Being a nagashi is “aruku no shobai,” he explains, walking work. Yuji usually starts his rounds around 8pm. and will work until midnight or 1am. “But sometimes I go home early. Sometimes I work all night. It depends on my mood.”
A good singer doesn’t equal a good nagashi, he explains. “It’s not just singing,” he says reaching for his beer, “you’ve got to listen to people’s problems and complaints. Otherwise you won’t do any business.”
He pauses for a moment searching for the right words. “Some people want to release their bad feelings by drinking” he continues, “and they don’t dislike fighting.” Sometimes when entering a new bar, Yuji has been beaten up by irritated customers. Luckily, he says, there are many cops in Shinjuku and they always come quickly.
Work is scarce in Kabukicho too. Most people who like to sing now go to a karaoke club, he explains. A bar with paying customers one night will have none the next. He shrugs, “Taihen da.” It’s tough. “But this is my chosen path. I like it,” he says with feeling. “I like it a lot.”
Yuji has no intention of retiring anytime soon. “I don’t want people one day to realize all the nagashi are gone,’” he says finishing his beer. “Marenkov is now 80 years old, so I’ll have to keep working at least as long as that!”
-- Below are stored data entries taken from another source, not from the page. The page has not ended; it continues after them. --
(* ===== verification/ShTheory.v ===== *)
(** * The parser of the shell: reading back what is printed

    The state of the parser is described by the text that is left once white
    space is skipped; every function of user/sh.c depends on that text only, up to
    positions. *)

From Stdlib Require Import ZArith Lia.
From stdpp Require Import base numbers gmap strings countable tactics list.
From S2P Require Import Prelude Machine User Ulib Sh.

(** ** Commands and their text *)

(** A command with its words. *)
Inductive ast :=
  | AExec (ws : list (list Z))
  | ARedir (a : ast) (file : list Z) (mode fd : Z)
  | APipe (l r : ast)
  | AList (l r : ast)
  | ABack (a : ast).

Definition word_char (c : Z) : bool := negb (c =? 0) && negb (is_ws c) && negb (is_sym c).
Definition word (w : list Z) : Prop := w ≠ [] ∧ Forall (λ c, word_char c = true) w.

(** The redirections of the shell: the file, the mode of open() and the
    descriptor it replaces. *)
Notation redir := (list Z * Z * Z)%type.
Definition redir_op (mode : Z) : list Z :=
  if mode =? O_RDONLY then [60] else if mode =? REDIR_OUT then [62] else [62; 62].
Definition redir_ok (r : redir) : Prop :=
  word r.1.1 ∧ (r.1.2 = O_RDONLY ∧ r.2 = 0 ∨ r.1.2 = REDIR_OUT ∧ r.2 = 1 ∨ r.1.2 = REDIR_APPEND ∧ r.2 = 1).

Fixpoint wf (a : ast) : Prop :=
  match a with
  | AExec ws => Forall word ws ∧ (length ws < MAXARGS)%nat
  | ARedir a f mode fd => wf a ∧ redir_ok (f, mode, fd)
  | APipe l r | AList l r => wf l ∧ wf r
  | ABack a => wf a
  end.

Section print.
Context (sp : list Z).

Definition redir_text (r : redir) : list Z := redir_op r.1.2 ++ sp ++ r.1.1 ++ sp.
Definition words_text (ws : list (list Z)) : list Z := concat ((λ w, w ++ sp) <$> ws).
Definition redirs_text (rs : list redir) : list Z := concat (redir_text <$> rs).

(** Every token is followed by [sp]. [print true] gives a text that can stand on
    one side of an operator: what is not a simple command goes in parentheses. *)
Fixpoint print (side : bool) (a : ast) : list Z :=
  match a with
  | AExec ws => words_text ws
  | ARedir a f mode fd => print true a ++ redir_text (f, mode, fd)
  | _ =>
      let t := match a with
        | APipe l r => print true l ++ [124] ++ sp ++ print true r
        | AList l r => print true l ++ [59] ++ sp ++ print true r
        | ABack a => print true a ++ [38] ++ sp
        | _ => []
        end in
      if side then [40] ++ sp ++ t ++ [41] ++ sp else t
  end.
End print.

(** ** What is left of the line *)
Fixpoint dropws (l : list Z) : list Z :=
  match l with
  | c :: l' => if is_ws c then dropws l' else l
  | [] => []
  end.

Lemma dropws_idem l : dropws (dropws l) = dropws l.
Proof. induction l as [|c l IH]; [done|]. simpl. destruct (is_ws c) eqn:Hc; [done|]. simpl. by rewrite Hc. Qed.

Lemma dropws_length l : (length (dropws l) ≤ length l)%nat.
Proof. induction l as [|c l IH]; [done|]. simpl. destruct (is_ws c); simpl; lia. Qed.

Lemma dropws_sp sp l : Forall (λ c, is_ws c = true) sp → dropws (sp ++ l) = dropws l.
Proof. induction 1 as [|c sp Hc _ IH]; [done|]. simpl. by rewrite Hc. Qed.

Lemma in_set_spec (toks : list Z) c : in_set toks c = true ↔ c ∈ cstr toks ∧ c ≠ 0.
Proof.
  unfold in_set. rewrite <- is_space_strchr. destruct (strchr toks c); [split; [by eexists|done]|].
  split; [done|by intros []].
Qed.

Lemma nth_drop (l : list Z) s : nth s l 0 = hd 0 (drop s l).
Proof. revert s. induction l as [|c l IH]; intros [|s]; simpl; try done. Qed.

Section line.
Context (buf : list Z) (Hnul : ∀ c, c ∈ buf → c ≠ 0).

(** The parser at [s] has the text [t] in front of it. *)
Definition at_ (s : nat) (t : list Z) : Prop := (s ≤ length buf)%nat ∧ dropws (drop s buf) = t.

Lemma chr_drop s : chr buf s = hd 0 (drop s buf).
Proof. apply nth_drop. Qed.

Lemma drop_cons s c r : drop s buf = c :: r → (s < length buf)%nat ∧ drop (S s) buf = r ∧ chr buf s = c ∧ c ≠ 0.
Proof.
  intros Hd. assert (Hlt : (s < length buf)%nat).
  { apply (f_equal length) in Hd. rewrite length_drop in Hd. simpl in Hd. lia. }
  split; [done|]. split; [replace (S s) with (s + 1)%nat by lia; by rewrite <- drop_drop, Hd|].
  split; [by rewrite chr_drop, Hd|]. apply Hnul. apply (list_elem_of_lookup_2 _ s).
  rewrite <- (Nat.add_0_r s), <- lookup_drop, Hd. done.
Qed.

Lemma skip_ws_spec n s : (length buf - s ≤ n)%nat → (s ≤ length buf)%nat →
  (skip_ws buf n s ≤ length buf)%nat ∧ drop (skip_ws buf n s) buf = dropws (drop s buf).
Proof.
  revert s. induction n as [|n IH]; intros s Hn Hs; simpl.
  - assert (s = length buf) as -> by lia. by rewrite drop_all.
  - destruct (drop s buf) as [|c r] eqn:Hd.
    + assert (length buf ≤ s)%nat by (apply (f_equal length) in Hd; rewrite length_drop in Hd; simpl in Hd; lia).
      rewrite (proj2 (Nat.ltb_ge _ _)) by done. done.
    + destruct (drop_cons s c r Hd) as (Hlt & Hd' & Hc & _). rewrite (proj2 (Nat.ltb_lt _ _)), Hc by done. simpl.
      destruct (is_ws c); [|done]. rewrite <- Hd'. apply IH; lia.
Qed.

Lemma skip_at s t : at_ s t → (skip buf s ≤ length buf)%nat ∧ drop (skip buf s) buf = t ∧ dropws t = t.
Proof.
  intros [Hs Ht]. destruct (skip_ws_spec (length buf - s) s ltac:(lia) Hs) as [H1 H2].
  split; [done|]. split; [by rewrite <- Ht|]. rewrite <- Ht. apply dropws_idem.
Qed.

Lemma at_drop s t : (s ≤ length buf)%nat → drop s buf = t → at_ s (dropws t).
Proof. intros Hs Hd. split; [done|]. by rewrite Hd. Qed.

Lemma at_skip s t : at_ s t → at_ (skip buf s) t.
Proof. intros Ha. destruct (skip_at s t Ha) as (Hs & Hd & Hi). split; [done|]. by rewrite Hd. Qed.

(** After a step over the token. *)
Lemma at_next s r : (s ≤ length buf)%nat → drop s buf = r → at_ (skip buf s) (dropws r).
Proof. intros Hs Hd. by apply at_skip, at_drop. Qed.

Lemma peek_at s t toks : at_ s t →
  ∃ s', peek buf s toks = (match t with [] => false | c :: _ => in_set (bytes_of toks) c end, s') ∧ at_ s' t.
Proof.
  intros Ha. exists (skip buf s). split; [|by apply at_skip]. destruct (skip_at s t Ha) as (Hs & Hd & _). unfold peek.
  f_equal. destruct t as [|c r].
  - by rewrite chr_drop, Hd.
  - destruct (drop_cons _ _ _ Hd) as (_ & _ & -> & Hc). by rewrite (proj2 (Z.eqb_neq c 0)).
Qed.

Definition one_byte (c : Z) : bool := (c =? 124) || (c =? 40) || (c =? 41) || (c =? 59) || (c =? 38) || (c =? 60).

Lemma token_one s c r : at_ s (c :: r) → one_byte c = true →
  ∃ q eq s', gettoken buf s = (c, q, eq, s') ∧ at_ s' (dropws r).
Proof.
  intros Ha Hc. destruct (skip_at _ _ Ha) as (Hs & Hd & _). destruct (drop_cons _ _ _ Hd) as (Hlt & Hd' & Hch & Hc0).
  eexists _, _, _. split.
  - unfold gettoken. rewrite Hch, (proj2 (Z.eqb_neq c 0)) by done. unfold one_byte in Hc. rewrite Hc. reflexivity.
  - apply at_next; [lia|done].
Qed.

Lemma token_out s r : at_ s (62 :: r) → hd 0 r ≠ 62 →
  ∃ q eq s', gettoken buf s = (62, q, eq, s') ∧ at_ s' (dropws r).
Proof.
  intros Ha Hr. destruct (skip_at _ _ Ha) as (Hs & Hd & _). destruct (drop_cons _ _ _ Hd) as (Hlt & Hd' & Hch & _).
  eexists _, _, _. split.
  - unfold gettoken. rewrite Hch. simpl. rewrite chr_drop, Hd', (proj2 (Z.eqb_neq _ _)) by done. reflexivity.
  - apply at_next; [lia|done].
Qed.

Lemma token_append s r : at_ s (62 :: 62 :: r) →
  ∃ q eq s', gettoken buf s = (43, q, eq, s') ∧ at_ s' (dropws r).
Proof.
  intros Ha. destruct (skip_at _ _ Ha) as (Hs & Hd & _). destruct (drop_cons _ _ _ Hd) as (Hlt & Hd' & Hch & _).
  destruct (drop_cons _ _ _ Hd') as (Hlt' & Hd2 & _). eexists _, _, _. split.
  - unfold gettoken. rewrite Hch. simpl. rewrite chr_drop, Hd'. reflexivity.
  - apply at_next; [lia|done].
Qed.

Lemma token_end s : at_ s [] → ∃ q eq s', gettoken buf s = (0, q, eq, s') ∧ at_ s' [].
Proof.
  intros Ha. destruct (skip_at _ _ Ha) as (Hs & Hd & _). eexists _, _, _. split.
  - unfold gettoken. rewrite chr_drop, Hd. reflexivity.
  - by apply (at_next _ []).
Qed.

(** What follows a word does not continue it. *)
Definition word_ends (r : list Z) : Prop := match r with [] => True | c :: _ => word_char c = false end.

(** [q], [eq] delimit the word [w] in the line. *)
Definition spans (p : nat * nat) (w : list Z) : Prop :=
  ∃ r, drop p.1 buf = w ++ r ∧ p.2 = (p.1 + length w)%nat ∧ word_ends r ∧ word w.

Lemma skip_word_spec n s w r : (length w < n ∨ length buf - s ≤ n)%nat → drop s buf = w ++ r →
  Forall (λ c, word_char c = true) w → word_ends r → skip_word buf n s = (s + length w)%nat.
Proof.
  revert s w. induction n as [|n IH]; intros s w Hn Hd Hw Hr; simpl.
  - destruct w as [|c w]; [simpl; lia|]. apply drop_cons in Hd as (? & _). simpl in Hn. lia.
  - destruct w as [|c w]; simpl in Hd.
    + rewrite Nat.add_0_r. destruct r as [|c r].
      * rewrite (proj2 (Nat.ltb_ge s _)); [done|]. apply (f_equal length) in Hd. rewrite length_drop in Hd. simpl in Hd. lia.
      * destruct (drop_cons _ _ _ Hd) as (Hlt & _ & Hc & Hc0). rewrite Hc. simpl in Hr. unfold word_char in Hr.
        rewrite (proj2 (Z.eqb_neq c 0)) in Hr by done. simpl in Hr. rewrite <- andb_assoc, Hr. by rewrite andb_false_r.
    + destruct (drop_cons _ _ _ Hd) as (Hlt & Hd' & Hc & _). apply Forall_cons in Hw as [Hwc Hw].
      unfold word_char in Hwc. apply andb_prop in Hwc as [[_ Hws]%andb_prop Hsy].
      rewrite (proj2 (Nat.ltb_lt _ _)), Hc, Hws, Hsy by done. simpl.
      rewrite (IH (S s) w); [simpl; lia|simpl in Hn; lia|done|done|done].
Qed.

Lemma word_char_plain c : word_char c = true →
  (c =? 0) = false ∧ is_ws c = false ∧ one_byte c = false ∧ (c =? 62) = false.
Proof.
  unfold word_char. intros [[H0%negb_true_iff Hws%negb_true_iff]%andb_prop Hs%negb_true_iff]%andb_prop.
  split; [done|]. split; [done|]. apply Z.eqb_neq in H0.
  assert (Hn : c ∉ symbols).
  { intros Hin. assert (is_sym c = true); [|congruence]. apply in_set_spec. split; [|done]. exact Hin. }
  change symbols with [60; 124; 62; 38; 59; 40; 41] in Hn. rewrite !not_elem_of_cons in Hn.
  destruct Hn as (? & ? & ? & ? & ? & ? & ? & _). unfold one_byte. rewrite !(proj2 (Z.eqb_neq c _)) by done. done.
Qed.
(* ===== verification/TrapTheory.v ===== *)
(** * From the kernel to user mode and back

    usertrapret() leaves a trapframe and control registers, userret and uservec
    move the registers of the user, and usertrap() starts: what the C code and the
    assembly code promise each other. *)

From Stdlib Require Import ZArith Lia.
From stdpp Require Import base numbers gmap strings countable tactics list.
From S2P Require Import Prelude Machine CString State Spinlock Kalloc Vm VmTheory VmMap VmUser Sched Process Sysfile Syscall SysTheory Trap Riscv RiscvTheory Sv39 Asm AsmTheory.

(** The hart [h] runs kernel code in the state [s]: same memory, same control
    registers. *)
Record hart_of (h : hart) (s : kstate) : Prop := {
  ho_mode : h_mode h = Supervisor;
  ho_mem : h_mem h = mem s;
  ho_satp : h_csr h satp = r_satp (csr s);
  ho_stvec : h_csr h stvec = r_stvec (csr s);
  ho_sepc : h_csr h sepc = r_sepc (csr s);
  ho_sie : bit (h_csr h mstatus) 1 = c_sie (cpu s);
  ho_spie : bit (h_csr h mstatus) 5 = r_spie (csr s);
  ho_spp : bit (h_csr h mstatus) 8 = r_spp (csr s);
}.

Section trap.
Context `{EnvOk}.

(** What usertrapret() writes for uservec. *)
Definition tf_entry (m : gmap Z Z) (tf ksatp ksp hartid : Z) : gmap Z Z :=
  store64 (store64 (store64 (store64 m (tf + TF_kernel_satp) ksatp) (tf + TF_kernel_sp) ksp) (tf + TF_kernel_trap) usertrap_addr)
    (tf + TF_kernel_hartid) hartid.

Definition user_csr (c : csr_t) (epc : Z) : csr_t :=
  set_r_sepc epc (set_r_spie true (set_r_spp false (set_r_stvec (TRAMPOLINE + (uservec - trampoline)) c))).

Definition leaving (s : kstate) (p : proc) : kstate :=
  set_csr (user_csr (csr s) (load64 (mem s) (p_trapframe p + TF_epc)))
    (set_mem (tf_entry (mem s) (p_trapframe p) (r_satp (csr s)) (u64 (p_kstack p + PGSIZE)) (c_id (cpu s)))
       (set_cpu (set_c_sie false (cpu s)) s)).

Lemma tf_entry_other m tf ksatp ksp hartid o : 40 ≤ o ∨ o = 24 →
  load64 (tf_entry m tf ksatp ksp hartid) (tf + o) = load64 m (tf + o).
Proof.
  intros Ho. unfold tf_entry, TF_kernel_satp, TF_kernel_sp, TF_kernel_trap, TF_kernel_hartid.
  rewrite !load64_store64_ne by lia. done.
Qed.

Lemma usertrapret_eq s i p : cpu_ok (cpu s) → c_proc (cpu s) = Some i → procs s !! i = Some p →
  usertrapret s = Ok (TRAMPOLINE + (userret - trampoline), TRAPFRAME, MAKE_SATP (p_pagetable p)) (leaving s p).
Proof.
  intros Hc Hi Hp. assert (Hpt : procs s !!! i = p) by by apply list_lookup_total_correct.
  unfold usertrapret. rewrite (bind_ok _ _ _ _ _ (cur_eq s i Hc Hi)). unfold intr_off, upd_csr, cpuid.
  do 3 mstep. erewrite bind_ok by (by apply tf_set_eq). unfold get_proc. mstep. simpl procs. rewrite Hpt.
  do 2 (erewrite bind_ok by (by apply tf_set_eq)). mstep. erewrite bind_ok by (by apply tf_set_eq). mstep.
  erewrite bind_ok by (by apply tf_get_eq). do 2 mstep. simpl procs. rewrite Hpt.
  unfold mret, M_ret, leaving. f_equal.
  assert (He : load64 (tf_entry (mem s) (p_trapframe p) (r_satp (csr s)) (u64 (p_kstack p + PGSIZE)) (c_id (cpu s))) (p_trapframe p + TF_epc) =
    load64 (mem s) (p_trapframe p + TF_epc)) by (apply tf_entry_other; by right).
  rewrite <- He. reflexivity.
Qed.
End trap.

Section round.
Context `{EnvOk} `{Text}.

(** Where the linker put the trampoline page. *)
Record tramp_layout : Prop := {
  tl_uservec : placed uservec uservec_code;
  tl_userret : placed userret userret_code;
  tl_uservec_in : trampoline ≤ uservec ∧ uservec + 8 * 40 ≤ trampoline + PGSIZE;
  tl_userret_in : trampoline ≤ userret ∧ userret + 8 * 36 ≤ trampoline + PGSIZE;
  tl_align : uservec mod 4 = 0;
}.

(** The page table at [root] maps the trampoline page, and the one of a process
    its trapframe as well. *)
Record kernel_space (m : gmap Z Z) (root : Z) (T : gmap (list Z) Z) (tf : Z) : Prop := {
  ks_rep : pt_rep m root T;
  ks_tramp : maps m T TRAMPOLINE trampoline (Z.lor PTE_R PTE_X);
  ks_clear : clear_of T tf PGSIZE;
}.

Record user_space (m : gmap Z Z) (root : Z) (T : gmap (list Z) Z) (tf : Z) : Prop := {
  usp_kernel : kernel_space m root T tf;
  usp_tf : maps m T TRAPFRAME tf (Z.lor PTE_R PTE_W);
}.

Lemma maps_same m m' root T vp pp perm : pt_rep m root T → (∀ p, is_table T p → same_page p m m') →
  maps m T vp pp perm → maps m' T vp pp perm.
Proof. intros Hr Hs (Hl & Hrest). split; [|done]. by rewrite (leaf_same_tables root m m'). Qed.

Lemma kernel_space_same m m' root T tf : kernel_space m root T tf → (∀ p, is_table T p → same_page p m m') → kernel_space m' root T tf.
Proof. intros [Hr Hm Hc] Hs. split; [by eapply rep_same|by eapply maps_same|done]. Qed.

Lemma user_space_same m m' root T tf : user_space m root T tf → (∀ p, is_table T p → same_page p m m') → user_space m' root T tf.
Proof. intros [Hk Hm] Hs. split; [by eapply kernel_space_same|]. eapply maps_same; [apply Hk|done|done]. Qed.

Lemma space_tramp h root T tf : kernel_space (h_mem h) root T tf → h_mode h = Supervisor → h_csr h satp = MAKE_SATP root → tramp h root T.
Proof. intros [Hr Hm Hc] Hmode Hs. split; [done| |done]. split; [by rewrite Hmode|done|done]. Qed.

Lemma space_tramp_tf h root T tf : user_space (h_mem h) root T tf → h_mode h = Supervisor → h_csr h satp = MAKE_SATP root → tramp_tf h root T tf.
Proof. intros [Hk Hm] Hmode Hs. split; [by eapply space_tramp|done|apply Hk]. Qed.

Lemma tf_entry_same T m tf ksatp ksp hartid p : clear_of T tf PGSIZE → is_table T p → same_page p m (tf_entry m tf ksatp ksp hartid).
Proof.
  intros Hc Hp a Ha. unfold tf_entry, TF_kernel_satp, TF_kernel_sp, TF_kernel_trap, TF_kernel_hartid.
  destruct (Hc p Hp); unfold PGSIZE in *; rewrite !load8_store64_ne by lia; done.
Qed.

Lemma tf_entry_words m tf ksatp ksp hartid : 0 ≤ ksatp < 2 ^ 64 → 0 ≤ ksp < 2 ^ 64 → 0 ≤ usertrap_addr < 2 ^ 64 → 0 ≤ hartid < 2 ^ 64 →
  let m' := tf_entry m tf ksatp ksp hartid in
  load64 m' (tf + 0) = ksatp ∧ load64 m' (tf + 8) = ksp ∧ load64 m' (tf + 16) = usertrap_addr ∧ load64 m' (tf + 32) = hartid.
Proof.
  intros ? ? ? ? m'. unfold m', tf_entry, TF_kernel_satp, TF_kernel_sp, TF_kernel_trap, TF_kernel_hartid. split_and!.
  - rewrite !load64_store64_ne by lia. by apply load64_store64.
  - rewrite !load64_store64_ne by lia. by apply load64_store64.
  - rewrite load64_store64_ne by lia. by apply load64_store64.
  - by apply load64_store64.
Qed.

Lemma make_satp_range root : page_ok root → 0 ≤ MAKE_SATP root < 2 ^ 64.
Proof.
  intros Hr. pose proof (satp_fields root Hr) as [Hs _]. rewrite Z.shiftr_div_pow2 in Hs by lia.
  revert Hs. pow2. intros. Z.div_mod_to_equations. lia.
Qed.

(** ** Leaving the kernel *)
Lemma leave_spec s p h kpt TK TU : tramp_layout → hart_of h (leaving s p) →
  h_pc h = TRAMPOLINE + (userret - trampoline) → get_reg h a0 = TRAPFRAME → get_reg h a1 = MAKE_SATP (p_pagetable p) →
  r_satp (csr s) = MAKE_SATP kpt → kernel_space (mem s) kpt TK (p_trapframe p) → user_space (mem s) (p_pagetable p) TU (p_trapframe p) →
  ∃ hu, steps 36 h = Some hu ∧ h_mode hu = User ∧ h_pc hu = load64 (mem s) (p_trapframe p + TF_epc) ∧
    (∀ r, r ≠ zero → get_reg hu r = load64 (mem s) (p_trapframe p + tf_slot r)) ∧ h_mem hu = mem (leaving s p) ∧
    bit (h_csr hu mstatus) 1 = true ∧ h_csr hu sscratch = TRAPFRAME ∧ h_csr hu satp = MAKE_SATP (p_pagetable p) ∧
    h_csr hu stvec = TRAMPOLINE + (uservec - trampoline) ∧
    ∀ c, c ≠ satp → c ≠ sscratch → c ≠ mstatus → h_csr hu c = h_csr h c.
Proof.
  intros L Hh Hpc Ha0 Ha1 Hsatp HK HU. set (tf := p_trapframe p) in *.
  assert (HK' : kernel_space (h_mem h) kpt TK tf).
  { rewrite (ho_mem _ _ Hh). eapply kernel_space_same; [exact HK|]. intros x Hx. apply (tf_entry_same TK); [apply HK|done]. }
  assert (HU' : user_space (h_mem h) (p_pagetable p) TU tf).
  { rewrite (ho_mem _ _ Hh). eapply user_space_same; [exact HU|]. intros x Hx. apply (tf_entry_same TU); [apply HU|done]. }
  assert (Hroot : page_ok (p_pagetable p)) by (eapply rep_ok, rep_root; apply HU).
  destruct (userret_spec h kpt TK (p_pagetable p) TU tf) as (hu & Hst & Hr & Hm & Hpcu & Hmode & Hss & Hsa & Hms & Hc); try apply L; try done.
  { eapply space_tramp; [exact HK'|apply Hh|]. by rewrite (ho_satp _ _ Hh). }
  { apply space_tramp_tf; [exact HU'|apply Hh|apply hcsr_eq]. }
  exists hu. split; [done|]. rewrite (ho_spp _ _ Hh) in Hmode. split_and!; try done.
  - by rewrite Hpcu, (ho_sepc _ _ Hh).
  - intros r Hz. rewrite Hr by done. rewrite (ho_mem _ _ Hh). apply tf_entry_other. left. destruct r; simpl; (done || lia).
  - by rewrite Hm, (ho_mem _ _ Hh).
  - rewrite Hms. unfold sret. cbn [h_csr set_pc set_mode]. rewrite hcsr_eq. rewrite (ho_spie _ _ Hh).
    rewrite !bit_set_ne, bit_set_eq by lia. done.
  - rewrite Hc by done. by rewrite (ho_stvec _ _ Hh).
Qed.

(** ** Entering the kernel *)

(** The user ran: it cannot change control registers, the trapframe or tables. *)
Record user_ran (hu hv : hart) (TU TK : gmap (list Z) Z) (tf : Z) : Prop := {
  ur_mode : h_mode hv = User;
  ur_csr : h_csr hv = h_csr hu;
  ur_tf : same_page tf (h_mem hu) (h_mem hv);
  ur_tables : ∀ p, is_table TU p ∨ is_table TK p → same_page p (h_mem hu) (h_mem hv);
}.

Lemma enter_spec hv cause tval kpt TK upt TU tf : tramp_layout → h_mode hv = User → delegated hv cause = true → regs_ok hv →
  h_csr hv sscratch = TRAPFRAME → h_csr hv satp = MAKE_SATP upt → h_csr hv stvec = TRAMPOLINE + (uservec - trampoline) →
  load64 (h_mem hv) (tf + 0) = MAKE_SATP kpt → kernel_space (h_mem hv) kpt TK tf → user_space (h_mem hv) upt TU tf →
  ∃ hk, steps 40 (trap cause tval hv) = Some hk ∧ h_mode hk = Supervisor ∧ h_pc hk = load64 (h_mem hv) (tf + 16) ∧
    get_reg hk sp = load64 (h_mem hv) (tf + 8) ∧ get_reg hk tp = load64 (h_mem hv) (tf + 32) ∧ h_csr hk satp = MAKE_SATP kpt ∧
    bit (h_csr hk mstatus) 1 = false ∧ bit (h_csr hk mstatus) 8 = false ∧ h_csr hk sepc = h_pc hv ∧ h_csr hk scause = cause ∧ h_csr hk stval = tval ∧
    (∀ r, r ≠ zero → load64 (h_mem hk) (tf + tf_slot r) = get_reg hv r) ∧
    (∀ a, ¬ (tf ≤ a < tf + PGSIZE) → load8 (h_mem hk) a = load8 (h_mem hv) a).
Proof.
  intros L Hm Hd Hreg Hss Hsa Hstv Hks HK HU. unfold trap. rewrite Hd. set (h := trap_s cause tval hv).
  assert (Hcsr : ∀ c, c ≠ mstatus → c ≠ stval → c ≠ scause → c ≠ sepc → h_csr h c = h_csr hv c).
  { intros c ? ? ? ?. unfold h, trap_s. cbn [h_csr set_pc set_mode]. by rewrite !hcsr_ne. }
  assert (Hal : Z.ldiff (TRAMPOLINE + (uservec - trampoline)) 3 = TRAMPOLINE + (uservec - trampoline)).
  { pose proof (tl_align L). pose proof env_tramp as Hta. change 3 with (Z.ones 2). rewrite Z.ldiff_ones_r, Z.shiftl_mul_pow2, Z.shiftr_div_pow2 by lia.
    assert (TRAMPOLINE mod 4 = 0) by reflexivity. unfold PGSIZE in Hta. change (2 ^ 2) with 4. Z.div_mod_to_equations. lia. }
  destruct (uservec_spec h upt TU kpt TK tf) as (hk & Hst & Ht & Hmem & Hpc & Hsp & Htp & Hc); try apply L; try done.
  { apply space_tramp_tf; [done|done|]. by rewrite Hcsr. }
  { unfold h, trap_s. simpl h_pc. by rewrite Hstv. }
  { eapply rep_ok, rep_root; apply HK. }
  { by apply (space_tramp _ _ _ tf); [|done|apply hcsr_eq]. }
  { apply HK. }
  exists hk. split; [done|]. split_and!; try done.
  - apply Ht.
  - apply (tr_paged _ _ _ Ht).
  - rewrite Hc by done. unfold h, trap_s. cbn [h_csr set_pc set_mode]. rewrite hcsr_eq. rewrite bit_set_ne, bit_set_eq by lia. done.
  - rewrite Hc by done. unfold h, trap_s. cbn [h_csr set_pc set_mode]. rewrite hcsr_eq, bit_set_eq, Hm by lia. done.
  - by rewrite Hc.
  - by rewrite Hc.
  - by rewrite Hc.
  - intros r Hz. rewrite Hmem. by rewrite tf_saved_reg.
  - intros a Ha. rewrite Hmem. by rewrite tf_saved_outside.
Qed.
End round.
From the cluttered corner bookcase in Bar Shino, Marenkov takes down a thick, tattered yellowing songbook, the size of a New York City phonebook, and hands it to a customer telling him to turn to song 285. Marenkov starts to play “Akogare no Hawaii Koro”—Dreaming Hawaii Always, a nostalgic tune about taking a slow boat to the tropical paradise, a hit from 1948. One by one the customers along the counter join in until the whole bar is singing together.
Bar Shino 03.3200.8044, 1-1-9 Kabukicho, Shinjuku Ward. Closed Sundays.
Bar Freude 03.3209.6589, 1-8-3 Kabukicho, Shinjuku Ward. Closed Sundays.